Centre for Emerging, Endemic and Exotic Diseases, Department of Pathobiology and Population Sciences, Royal Veterinary College, University of London, United Kingdom.
Epidemics. 2022 Sep;40:100622. doi: 10.1016/j.epidem.2022.100622. Epub 2022 Aug 13.

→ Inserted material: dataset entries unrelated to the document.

(** * tw-eval-leaderboard: the data normalization and aggregation pipeline

    A shallow embedding of the transformation functions of
    [features/transform] (getSourceIdentifier, normalizeDatasetKey,
    extractCategory, categorizeTest, flattenDatasetResults, groupByCategory,
    buildPivotTable), of the aggregation of [BenchmarkRankingTable] and of the
    per-test value map of [CategoryDashboard].

    Modelling conventions.
    - A JavaScript string is a [string] of the Standard Library, a sequence of
      8-bit units.  [toLowerCase] folds the letters A-Z only and leaves the
      units above 127 as they are.
    - A number of a document is kept as the rational its literal denotes
      where the program only copies it (the flattener, the pivot, the
      dashboard).  Where the program computes with numbers (the ranking) they
      are IEEE 754 binary64 values, [spec_float] at precision 53, and [+] and
      [/] are the rounded operations of the Standard Library.
    - [Map], [Set] and plain objects are association lists in insertion
      order, which is also their iteration order for the keys used here.
    - A thrown [TypeError] is the [Throw] result of the [result] monad. *)

From Stdlib Require Import Strings.String Strings.Ascii Lists.List Bool.Bool.
From Stdlib Require Import Arith.PeanoNat ZArith.ZArith micromega.Lia QArith.QArith.
From Stdlib Require Import Sorting.Permutation Sorting.Sorted Numbers.DecimalString.
From Stdlib Require Import Floats.SpecFloat.
Import ListNotations.

Set Warnings "-register-all".

Local Open Scope string_scope.
Local Open Scope list_scope.

(* ================================================================== *)
(** ** JavaScript string primitives *)

Module JsString.

(** [drop_prefix p s] is [Some r] when [s = p ++ r]. *)
Fixpoint drop_prefix (p s : string) : option string :=
  match p, s with
  | EmptyString, _ => Some s
  | String a p', String b s' =>
      if Ascii.eqb a b then drop_prefix p' s' else None
  | String _ _, EmptyString => None
  end.

Definition startsWith (s p : string) : bool :=
  match drop_prefix p s with Some _ => true | None => false end.

(** [String.prototype.includes]: [kw] occurs in [s] at some position. *)
Fixpoint includes (s kw : string) : bool :=
  startsWith s kw ||
  match s with
  | EmptyString => false
  | String _ r => includes r kw
  end.

(** [String.prototype.split] with a non-empty separator: occurrences of
    [sep] are found left to right and do not overlap.  [skip] counts the
    units of a matched separator that are still to be passed over.  The
    result is the first segment and the list of the segments after it. *)
Fixpoint split_go (sep s : string) (skip : nat) : string * list string :=
  match s with
  | EmptyString => (EmptyString, [])
  | String c r =>
      match skip with
      | S k => split_go sep r k
      | O =>
          if startsWith s sep
          then (EmptyString,
                let (h, t) := split_go sep r (String.length sep - 1) in h :: t)
          else let (h, t) := split_go sep r 0 in (String c h, t)
      end
  end.

Definition split (sep s : string) : list string :=
  let (h, t) := split_go sep s 0 in h :: t.

(** [Array.prototype.join]. *)
Fixpoint join (sep : string) (l : list string) : string :=
  match l with
  | [] => EmptyString
  | [x] => x
  | x :: r => x ++ sep ++ join sep r
  end.

(** [parts.pop()] on the array returned by [split], which is never empty. *)
Definition pop (l : list string) : string := last l EmptyString.

(** [a || b] on strings: the empty string is falsy. *)
Definition or_else (a b : string) : string :=
  match a with EmptyString => b | _ => a end.

Fixpoint all_slashes (s : string) : bool :=
  match s with
  | EmptyString => true
  | String c r => Ascii.eqb c "/" && all_slashes r
  end.

(** [s.replace(/\/+$/, '')]: the leftmost position from which only slashes
    (at least one) remain up to the end of the input. *)
Fixpoint strip_trailing_slashes (s : string) : string :=
  match s with
  | EmptyString => EmptyString
  | String c r => if all_slashes s then EmptyString
                  else String c (strip_trailing_slashes r)
  end.

(** [s.replace(/^\/+/, '')]. *)
Fixpoint strip_leading_slashes (s : string) : string :=
  match s with
  | String c r => if Ascii.eqb c "/" then strip_leading_slashes r else s
  | EmptyString => EmptyString
  end.

(** [s.replace(/(a1|a2|...)$/, '')] for literal alternatives: the leftmost
    position from which the rest of the input is one of the alternatives. *)
Fixpoint strip_end (alts : list string) (s : string) : string :=
  if existsb (String.eqb s) alts then EmptyString
  else match s with
       | EmptyString => EmptyString
       | String c r => String c (strip_end alts r)
       end.

Definition lower_ascii (c : ascii) : ascii :=
  let n := nat_of_ascii c in
  if (65 <=? n)%nat && (n <=? 90)%nat then ascii_of_nat (n + 32) else c.

(** [String.prototype.toLowerCase] on 8-bit units. *)
Fixpoint toLowerCase (s : string) : string :=
  match s with
  | EmptyString => EmptyString
  | String c r => String (lower_ascii c) (toLowerCase r)
  end.

End JsString.
Import JsString.

(* ================================================================== *)
(** ** Key Normalizer and Category Extractor *)

(** [normalizeDatasetKey]: trailing slashes removed, then the last path
    segment, then the last [__]-segment; an empty segment falls back to the
    name it was taken from. *)
Definition normalizeDatasetKey (key : string) : string :=
  let name := strip_trailing_slashes key in
  let name := or_else (pop (split "/" name)) name in
  let name := or_else (pop (split "__" name)) name in
  name.

Definition extensions : list string := ["jsonl"; "json"; "csv"; "parquet"].

(** The alternatives of [/_test\.(jsonl?|csv|parquet)$/]. *)
Definition test_suffixes : list string := map (append "_test.") extensions.

(** The alternatives of [/\.(jsonl?|csv|parquet)$/]. *)
Definition bare_suffixes : list string := map (append ".") extensions.

(** [extractCategory]: the two replacements are chained, the second one runs
    on the result of the first. *)
Definition extractCategory (filename : string) : string :=
  let name := or_else (pop (split "/" filename)) filename in
  strip_end bare_suffixes (strip_end test_suffixes name).

(* ================================================================== *)
(** ** Thrown exceptions and parsed JSON values *)

Inductive error : Type := TypeError.

Inductive result (A : Type) : Type :=
| OK (a : A)
| Throw (e : error).
Arguments OK {A} a.
Arguments Throw {A} e.

Definition bind {A B : Type} (m : result A) (k : A -> result B) : result B :=
  match m with
  | OK a => k a
  | Throw e => Throw e
  end.

Notation "x <- m ;; k" := (bind m (fun x => k))
  (at level 61, m at next level, right associativity).

(** A [for ... of] loop whose body may throw, over the loop state [s]. *)
Fixpoint forOf {A S : Type} (body : S -> A -> result S) (l : list A) (s : S)
  : result S :=
  match l with
  | [] => OK s
  | x :: r => s' <- body s x ;; forOf body r s'
  end.

(** The value of [rawData]: what [JSON.parse] returns, or [undefined].  The
    properties of an object are listed in the order [Object.entries]
    enumerates them; a property read takes the first binding of a key (the
    keys of a parsed object are distinct). *)
Inductive JsValue : Type :=
| JUndefined
| JNull
| JBool (b : bool)
| JNum (q : Q)
| JStr (s : string)
| JArr (items : list JsValue)
| JObj (props : list (string * JsValue)).

(** ** Insertion-ordered maps: [Map], [Set] and plain objects *)

Section Assoc.
Context {K V : Type} (eqb : K -> K -> bool).

Fixpoint lookup (k : K) (m : list (K * V)) : option V :=
  match m with
  | [] => None
  | (k', v) :: r => if eqb k k' then Some v else lookup k r
  end.

Definition has (k : K) (m : list (K * V)) : bool :=
  match lookup k m with Some _ => true | None => false end.

(** [m.set(k, v)] and [o[k] = v]: an existing key keeps its place, a new
    key goes last. *)
Fixpoint set (k : K) (v : V) (m : list (K * V)) : list (K * V) :=
  match m with
  | [] => [(k, v)]
  | (k', v') :: r => if eqb k k' then (k', v) :: r else (k', v') :: set k v r
  end.

(** [s.add(k)] on a [Set]. *)
Fixpoint add (k : K) (s : list K) : list K :=
  match s with
  | [] => [k]
  | k' :: r => if eqb k k' then s else k' :: add k r
  end.
End Assoc.

(** [v.k] for the property names read by this program ([dataset_results],
    [results], [file], [accuracy_mean], [accuracy_std], [individual_runs],
    [accuracies]): none of them is an index or a built-in property, so only
    an object can hold one; reading a property of [null] or [undefined]
    throws. *)
Definition getProp (v : JsValue) (k : string) : result JsValue :=
  match v with
  | JUndefined | JNull => Throw TypeError
  | JObj props =>
      OK (match lookup String.eqb k props with Some x => x | None => JUndefined end)
  | _ => OK JUndefined
  end.

(** [v?.k]. *)
Definition getPropOpt (v : JsValue) (k : string) : result JsValue :=
  match v with
  | JUndefined | JNull => OK JUndefined
  | _ => getProp v k
  end.

Definition truthy (v : JsValue) : bool :=
  match v with
  | JUndefined | JNull => false
  | JBool b => b
  | JNum q => negb (Qeq_bool q 0)
  | JStr s => negb (String.eqb s EmptyString)
  | JArr _ | JObj _ => true
  end.

(** [typeof v === 'object' && v !== null]. *)
Definition isObject (v : JsValue) : bool :=
  match v with
  | JArr _ | JObj _ => true
  | _ => false
  end.

Definition index_key (i : nat) : string :=
  NilEmpty.string_of_uint (Nat.to_uint i).

Fixpoint indexed (i : nat) (l : list JsValue) : list (string * JsValue) :=
  match l with
  | [] => []
  | x :: r => (index_key i, x) :: indexed (S i) r
  end.

(** [Object.entries(v)]: own enumerable properties; the indices of an array
    or of a string; nothing for a number or a boolean. *)
Definition objectEntries (v : JsValue) : result (list (string * JsValue)) :=
  match v with
  | JUndefined | JNull => Throw TypeError
  | JObj props => OK props
  | JArr items => OK (indexed 0 items)
  | JStr s =>
      OK (indexed 0 (map (fun c => JStr (String c EmptyString)) (list_ascii_of_string s)))
  | JBool _ | JNum _ => OK []
  end.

African swine fever (ASF), caused by the African swine fever virus (ASFV), is highly virulent in domestic pigs and wild boar (Sus scrofa), causing up to 100% mortality. The recent epidemic of ASF in Europe has had a serious economic impact and poses a threat to global food security. Unfortunately, there is no effective treatment or vaccine against ASFV, limiting the available disease management strategies. Mathematical models allow us to further our understanding of infectious disease dynamics and evaluate the efficacy of disease management strategies. The ASF Challenge, organised by the French National Research Institute for Agriculture, Food, and the Environment, aimed to expand the development of ASF transmission models to inform policy makers in a timely manner. Here, we present the model and associated projections produced by our team during the challenge. We developed a stochastic model combining transmission between wild boar and domestic pigs, which was calibrated to synthetic data corresponding to different phases describing the epidemic progression. The model was then used to produce forward projections describing the likely temporal evolution of the epidemic under various disease management scenarios. Despite the interventions implemented, long-term projections forecasted persistence of ASFV in wild boar, and hence repeated outbreaks in domestic pigs. A key finding was that it is important to consider the timescale over which different measures are evaluated: interventions that have only limited effectiveness in the short term may yield substantial long-term benefits. Our model has several limitations, partly because it was developed in real-time. Nonetheless, it can inform understanding of the likely development of ASF epidemics and the efficacy of disease management strategies, should the virus continue its spread in Europe.
非洲猪瘟(ASF)由非洲猪瘟病毒(ASFV)引起,对家猪和野猪(Sus scrofa)具有高度致病性,死亡率高达 100%。最近欧洲发生的 ASF 疫情对经济造成了严重影响,并对全球粮食安全构成威胁。不幸的是,目前尚无针对 ASFV 的有效治疗或疫苗,这限制了现有的疾病管理策略。数学模型可以帮助我们深入了解传染病的动态,并评估疾病管理策略的效果。由法国国家农业、食品和环境研究院组织的 ASF 挑战赛旨在扩展 ASF 传播模型的开发,以便及时为决策者提供信息。在这里,我们展示了我们团队在挑战赛期间开发的模型和相关预测。我们开发了一个随机模型,将野猪和家猪之间的传播结合在一起,并根据描述疫情进展的不同阶段的合成数据进行了校准。然后,该模型用于生成描述在各种疾病管理情景下疫情可能的时间演变的前瞻性预测。尽管实施了干预措施,但长期预测仍预测 ASFV 将在野猪中持续存在,因此家猪将反复爆发疫情。一个关键发现是,重要的是要考虑评估不同措施的时间尺度:短期效果有限的干预措施可能会带来长期的实质性好处。我们的模型存在一些局限性,部分原因是它是实时开发的。尽管如此,它可以帮助我们了解 ASF 疫情的发展情况和疾病管理策略的效果,如果该病毒继续在欧洲传播。